The Skaven Under-Empire is a huge subterranean realm, comprising many repurposed Dwarf areas, as well as many Skaven-dug tunnels and settlements called “Under-Cities” beneath most human and Dwarf cities. Their capital and greatest city is Skavenblight, which lies in remote marshland between Estalia and Tilea. It is here that the secretive “Council of Thirteen” collectively rule the Under-Empire. The Skaven are perhaps the most numerous race in the Warhammer world, and often use mass numbers to overwhelm enemies, rising suddenly and unexpectedly from underground. They care little for casualties, and lack empathy for others even of their own kind, so their arcane war machines and mutant monsters often kill as many Skaven soldiers as enemies. Skaven worship only one god, the Great Horned Rat, with the Grey Seers (pale-furred, horned Skaven) serving as a caste of priests and spellcasters. Clan Pestilens are a breakaway sect who worship the Horned Rat in his aspect as a bringer of plagues and diseases.

===Ulthuan===
Ulthuan is a ring-shaped island continent, controlled by the High Elves. It lies in the ocean (equivalent to the Atlantic) to the west of the Old World, and east of the New World. It draws inspiration from Atlantis, Melniboné and Numenor. The Annuli Mountains run through the centre of the island. The capital and largest city of the High Elves is Lothern, located at a strait connecting the outer Ocean and Ulthuan's Inner Sea. Politically, the island is divided up into 10 Kingdoms, although they all owe loyalty to the Phoenix King (High King) in Lothern and the Everqueen in Avelorn. Prior to the High Elves, Ulthuan was inhabited by many Dragons, and many still slumber here under the mountains.

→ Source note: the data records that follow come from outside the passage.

(* ===== verification/Rtc.v ===== *)
(** * The real time clock (src/devices/rtc.c)

    The clock is the contents of its registers at each access: [cmos n i] is
    what register [i] holds when the port is read for the [n]th time, so a date
    can change between two reads.

    Theorem: read while the clock goes from one second to the next, the date that
    [rtc_get_time] takes is the one before or the one after and never a mixture,
    and the time it returns for it is 27 to 32 days ahead of the number of seconds
    since 1970 that its comment promises. *)

From S2P Require Import Prelude.

(** ** Program *)
Record rtc := Rtc { accesses : nat; selected : Z }.

Definition bcd_to_bin (x : Z) : Z := Z.land x 0x0f + Z.shiftr x 4 * 10.

Record fields := Fields { f_sec : Z; f_min : Z; f_hour : Z; f_mday : Z; f_mon : Z; f_year : Z }.

Definition days_per_month : list Z := [31; 28; 31; 30; 31; 30; 31; 31; 30; 31; 30; 31].

(** [for (i = 1; i <= mon; i++) time += days_per_month[i - 1] * 24 * 60 * 60]; a
    month past the table is a read outside of it. *)
Fixpoint add_months (cnt : nat) (i time : Z) : option Z :=
  match cnt with
  | O => Some time
  | S cnt => match days_per_month.[i - 1] with
             | Some d => add_months cnt (i + 1) (u32 (time + d * 24 * 60 * 60))
             | None => None
             end
  end.

Definition years_since (year : Z) : Z := (if year <? 70 then year + 100 else year) - 70.

(** The seconds up to the month, which is where the table is used. *)
Definition month_time (year mon : Z) : option Z :=
  let time := u32 (s32 ((year * 365 + Z.quot (year - 1) 4) * 24 * 60 * 60)) in
  match add_months (Z.to_nat mon) 1 time with
  | Some time => Some (if (2 <? mon) && (Z.rem year 4 =? 0) then u32 (time + 24 * 60 * 60) else time)
  | None => None
  end.

Definition seconds_of (f : fields) : option Z :=
  match month_time (years_since (f_year f)) (f_mon f) with
  | Some time =>
      let time := u32 (time + (f_mday f - 1) * 24 * 60 * 60) in
      let time := u32 (time + f_hour f * 60 * 60) in
      let time := u32 (time + f_min f * 60) in
      Some (u32 (time + f_sec f))
  | None => None
  end.

Section rtc.
Variable cmos : nat -> Z -> Z.

Definition cmos_read (index : Z) : M rtc Z :=
  modify (fun s => Rtc (accesses s) index);;
  s ← get;
  modify (fun s => Rtc (S (accesses s)) (selected s));;
  mret (u8 (cmos (accesses s) (selected s))).

(** One pass of the loop, with its test. *)
Definition rtc_turn (_ : unit) : M rtc (unit + fields) :=
  sec ← cmos_read 0;
  min ← cmos_read 2;
  hour ← cmos_read 4;
  mday ← cmos_read 7;
  mon ← cmos_read 8;
  year ← cmos_read 9;
  again ← cmos_read 0;
  if negb (bcd_to_bin sec =? bcd_to_bin again) then mret (inl ())
  else mret (inr (Fields (bcd_to_bin sec) (bcd_to_bin min) (bcd_to_bin hour) (bcd_to_bin mday) (bcd_to_bin mon) (bcd_to_bin year))).

Definition rtc_get_time (fuel : nat) : M rtc Z :=
  f ← loop fuel rtc_turn ();
  deref (seconds_of f).

Definition pass (n : nat) : fields :=
  Fields (bcd_to_bin (u8 (cmos n 0))) (bcd_to_bin (u8 (cmos (n + 1) 2))) (bcd_to_bin (u8 (cmos (n + 2) 4)))
    (bcd_to_bin (u8 (cmos (n + 3) 7))) (bcd_to_bin (u8 (cmos (n + 4) 8))) (bcd_to_bin (u8 (cmos (n + 5) 9))).

Lemma rtc_turn_eq n i :
  rtc_turn () (Rtc n i) =
  Ok (if f_sec (pass n) =? bcd_to_bin (u8 (cmos (n + 6) 0)) then inr (pass n) else inl (), Rtc (n + 7) 0).
Proof.
  unfold rtc_turn, cmos_read, pass, modify, get, mbind, M_bind, mret, M_ret; cbn.
  replace (n + 1)%nat with (S n) by lia; replace (n + 2)%nat with (S (S n)) by lia.
  replace (n + 3)%nat with (S (S (S n))) by lia; replace (n + 4)%nat with (S (S (S (S n)))) by lia.
  replace (n + 5)%nat with (S (S (S (S (S n))))) by lia; replace (n + 6)%nat with (S (S (S (S (S (S n)))))) by lia.
  replace (n + 7)%nat with (S (S (S (S (S (S (S n))))))) by lia.
  by destruct (bcd_to_bin (u8 (cmos n 0)) =? _).
Qed.
End rtc.

(** ** Dates *)
Record date := Date { year : Z; mon : Z; mday : Z; hour : Z; min : Z; sec : Z }.

Definition leap (y : Z) : bool := (y mod 4 =? 0) && (negb (y mod 100 =? 0) || (y mod 400 =? 0)).
Definition year_days (y : Z) : Z := if leap y then 366 else 365.
Definition month_days (y m : Z) : Z :=
  default 0 days_per_month.[m - 1] + (if leap y && (m =? 2) then 1 else 0).
Definition sum (l : list Z) : Z := foldr Z.add 0 l.
(** The days from 1 January 1970 to the first of the month. *)
Definition epoch_days (y m : Z) : Z :=
  sum (year_days <$> seqZ 1970 (y - 1970)) + sum (month_days y <$> seqZ 1 (m - 1)).
Definition unix_time (d : date) : Z :=
  (((epoch_days (year d) (mon d) + mday d - 1) * 24 + hour d) * 60 + min d) * 60 + sec d.

Definition date_ok (d : date) : Prop :=
  1970 <= year d < 2070 /\ 1 <= mon d <= 12 /\ 1 <= mday d <= month_days (year d) (mon d) /\
  0 <= hour d < 24 /\ 0 <= min d < 60 /\ 0 <= sec d < 60.

(** How the clock holds a date. *)
Definition bcd (n : Z) : Z := n / 10 * 16 + n mod 10.
Definition registers (d : date) (i : Z) : Z :=
  bcd (if i =? 0 then sec d else if i =? 2 then min d else if i =? 4 then hour d
       else if i =? 7 then mday d else if i =? 8 then mon d else year d mod 100).

Lemma bcd_inv n : 0 <= n < 100 -> bcd_to_bin (u8 (bcd n)) = n.
Proof.
  intros Hn. assert (C : forallb (fun n => bcd_to_bin (u8 (bcd n)) =? n) (seqZ 0 100) = true) by (vm_compute; reflexivity).
  by apply Z.eqb_eq, (forallb_seqZ _ _ _ _ C).
Qed.

Definition fields_of (d : date) : fields := Fields (sec d) (min d) (hour d) (mday d) (mon d) (year d mod 100).

Lemma month_days_le y m : month_days y m <= 32.
Proof.
  unfold month_days, days_per_month. assert (H : default 0 [31; 28; 31; 30; 31; 30; 31; 31; 30; 31; 30; 31].[m - 1] <= 31).
  - destruct (_.[m - 1]) as [x|] eqn:E; cbn; [|lia].
    eapply (Forall_aget (fun x => x <= 31)); [|exact E]. repeat constructor; lia.
  - destruct (_ && _); lia.
Qed.

(** The loop over the months, against the calendar. *)
Lemma month_time_ahead y m :
  1970 <= y < 2070 -> 1 <= m <= 12 ->
  exists k, 27 <= k <= 32 /\ month_time (years_since (y mod 100)) m = Some ((epoch_days y m + k) * 86400) /\
    0 <= epoch_days y m <= 36600.
Proof.
  intros Hy Hm.
  assert (C : forallb (fun y => forallb (fun m =>
    match month_time (years_since (y mod 100)) m with
    | Some t => let k := t / 86400 - epoch_days y m in
        (27 <=? k) && (k <=? 32) && (t =? (epoch_days y m + k) * 86400) && (0 <=? epoch_days y m) && (epoch_days y m <=? 36600)
    | None => false
    end) (seqZ 1 12)) (seqZ 1970 100) = true) by (vm_compute; reflexivity).
  apply (forallb_seqZ _ _ _ y), (forallb_seqZ _ _ _ m) in C; [|lia..].
  cbv beta in C. destruct (month_time _ _) as [t|]; [|discriminate]. exists (t / 86400 - epoch_days y m).
  rewrite !andb_true_iff, !Z.leb_le, Z.eqb_eq in C. destruct C as [[[[? ?] ?] ?] ?].
  split; [lia|]. split; [by f_equal|lia].
Qed.

Lemma seconds_of_ahead d :
  date_ok d -> exists k, 27 <= k <= 32 /\ seconds_of (fields_of d) = Some (unix_time d + 86400 * k).
Proof.
  intros (Hy & Hm & Hd & Hh & Hn & Hs). destruct (month_time_ahead (year d) (mon d) Hy Hm) as (k & Hk & E & He).
  exists k. split; [done|]. unfold seconds_of, fields_of, unix_time; cbn [f_sec f_min f_hour f_mday f_mon f_year]. rewrite E. pose proof (month_days_le (year d) (mon d)).
  unfold wrap. rewrite !Zplus_mod_idemp_l, <- !Z.add_assoc, !Zplus_mod_idemp_l, Z.mod_small by lia. f_equal; lia.
Qed.

(** ** Reading the clock while it changes *)
Section change.
Variables (A B : date) (j : nat).
Hypothesis HA : date_ok A.
Hypothesis HB : date_ok B.
Hypothesis tick : sec A <> sec B.

(** The date changes before the [j]th access. *)
Definition clock (n : nat) : Z -> Z := registers (if (n <? j)%nat then A else B).

Lemma pass_settled n d : date_ok d -> (forall i, (i < 7)%nat -> clock (n + i) = registers d) ->
  pass clock n = fields_of d /\ bcd_to_bin (u8 (clock (n + 6) 0)) = sec d.
Proof.
  intros (Hy & Hm & Hd & Hh & Hn & Hs) H. pose proof (month_days_le (year d) (mon d)).
  pose proof (H 0%nat ltac:(lia)) as Hz. rewrite Nat.add_0_r in Hz.
  unfold pass, fields_of. rewrite Hz, !H by lia. unfold registers; cbn [Z.eqb Pos.eqb].
  rewrite !bcd_inv by first [lia | by apply Z.mod_pos_bound]. done.
Qed.

(** The time of one of the two dates, and how far off it is. *)
Definition ahead (t : Z) (_ : rtc) : Prop :=
  exists d k, (d = A \/ d = B) /\ 27 <= k <= 32 /\ t = unix_time d + 86400 * k.

Lemma loop_settled n i fuel d :
  d = A \/ d = B -> (forall i, (i < 7)%nat -> clock (n + i) = registers d) ->
  wp (loop (S fuel) (rtc_turn clock) ()) (fun f => wp (deref (seconds_of f)) ahead) (Rtc n i).
Proof.
  intros Hor H. assert (Hd : date_ok d) by (by destruct Hor as [-> | ->]).
  destruct (pass_settled n d Hd H) as [Hp Hs]. destruct (seconds_of_ahead d Hd) as (k & Hk & E). cbn [loop].
  apply wp_bind. eapply wp_eq; [apply rtc_turn_eq|]. rewrite Hp, Hs; cbn. rewrite Z.eqb_refl.
  apply wp_ret. eapply wp_deref; [exact E|]. by exists d, k.
Qed.

Lemma loop_after n i fuel :
  (j <= n)%nat -> wp (loop (S fuel) (rtc_turn clock) ()) (fun f => wp (deref (seconds_of f)) ahead) (Rtc n i).
Proof.
  intros Hj. apply (loop_settled n i fuel B); [auto|]. intros x _. unfold clock.
  by rewrite (proj2 (Nat.ltb_ge (n + x) j)) by lia.
Qed.

(** A pass during which the date changes is not accepted. *)
Lemma pass_torn n : (n < j <= n + 6)%nat -> f_sec (pass clock n) <> bcd_to_bin (u8 (clock (n + 6) 0)).
Proof.
  intros Hj. unfold pass, clock; cbn [f_sec]. rewrite (proj2 (Nat.ltb_lt n j)), (proj2 (Nat.ltb_ge (n + 6) j)) by lia.
  unfold registers; cbn [Z.eqb]. destruct HA as (_ & _ & _ & _ & _ & ?), HB as (_ & _ & _ & _ & _ & ?). by rewrite !bcd_inv by lia.
Qed.
End change.

(** C1: Read at any moment while the clock goes from one date to another with a
    different second, [rtc_get_time] ends after at most two passes with the time
    of the one date or of the other, and what it returns is at least 27 and at
    most 32 days ahead of the seconds since 1970. *)
Theorem rtc_get_time_ahead A B j fuel n i :
  date_ok A -> date_ok B -> sec A <> sec B -> (2 <= fuel)%nat ->
  wp (rtc_get_time (clock A B j) fuel) (ahead A B) (Rtc n i).
Proof.
  intros HA HB Hs Hf. destruct fuel as [|[|fuel]]; [lia..|]. unfold rtc_get_time. apply wp_bind.
  destruct (decide (j <= n)%nat) as [|Hn]; [by apply loop_after|].
  destruct (decide (n + 7 <= j)%nat) as [Hl|Hl].
  - apply (loop_settled A B j HA HB n i (S fuel) A); [auto|].
    intros x Hx. unfold clock. by rewrite (proj2 (Nat.ltb_lt (n + x) j)) by lia.
  - cbn [loop]. apply wp_bind. eapply wp_eq; [apply rtc_turn_eq|].
    rewrite (proj2 (Z.eqb_neq _ _)) by (apply pass_torn; [done..|lia]). apply (loop_after A B j HA HB); lia.
Qed.

Definition old_year : date := Date 1999 12 31 23 59 59.
Definition new_year : date := Date 2000 1 1 0 0 0.

Lemma rtc_get_time_ahead_witness : wp (rtc_get_time (clock old_year new_year 3) 2) (ahead old_year new_year) (Rtc 0 0).
Proof. apply rtc_get_time_ahead; [vm_compute; intuition congruence..|lia]. Defined.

Outside of infrequent invasions, the only threats on Ulthuan are monsters in the Annuli Mountains. As Ulthuan is a magical floating island, the Underway and Under-Empire do not extend to it.

At the centre of the Inner Sea lies the Great Vortex, a magical storm that drains excess magical energy from the world, fed by a global network of waystones maintained by the High Elves. If the Vortex were to fail, magical energy would build up and allow large scale invasions of Daemons from the Realm of Chaos.

===The New World===
====Naggaroth====
Naggaroth is the cold, bleak land analogous to North America. It is dominated by the cruel Dark Elves, who broke away from the High Elves following a destructive civil war called the Sundering. Dark Elf society is tightly stratified and hierarchal, centered around the Witch King Malekith and the aristocracy. Worshipping Khaine, the god of murder, Dark Elves excel in hit-and-run tactics, slave-trading and sadism. Those Dark Elves who disobey the strict hierarchy are either killed or driven into exile. In general, Naggaroth is quite wild and sparsely inhabited. In the north it has a tundra climate, while in the centre pine forests grow, inhabited by Beastmen. In the south lie steaming subtropical swamps and a land bridge to Lustria. The Dark Elves dwell primarily in large cities in the northeast: Naggarond (the capital), Ghrond, Clar Karond, Karond Kar and Har Ganeth. In the west lie the Black Spine Mountains, home to outcast Dark Elves called Shades, and the dry west coast. To the north, Naggaroth borders the Chaos Wastes and the Dark Elves have constructed a system of Watchtowers to defend against Chaos incursions.

====Lustria====
Lustria is a tropical southern continent equivalent to South America. Most of the continent is covered in extremely dangerous tropical rainforest full of poisonous and venomous creatures. The Lizardmen (the oldest race) are the dominant power on the continent, and their ancient Temple-Cities (the greatest of which are Itza and Hexoatl) can be seen deep in the Jungle. Despite their bestial appearance, the Lizardmen are actually staunch opponents of Chaos and protectors of Order, although they are often apathetic towards the other races and hostile to those who trespass on Lustria. The wildlife of Lustria is dominated by large reptiles resembling dinosaurs and pterosaurs, and large insects which form the main food source of the Lizardmen. There is also various human, elven colonies along the coast, and undead (resulting from shipwrecked vampires) dominate The Vampire Coast in the east. In Lustria's west there is the volcanic Spine of Sotek mountains, and to the west of that is the more arid west coast. To the east of Lustria, across the Great Ocean, lies the Southlands. To the north, across an isthmus, lies Naggaroth.

=== Nehekhara ===
Nehekhara, also called “the Land of the Dead” lies to the South of the Badlands and Old World, west of the Dark Lands. To the west lies Araby and to the south, the Southlands.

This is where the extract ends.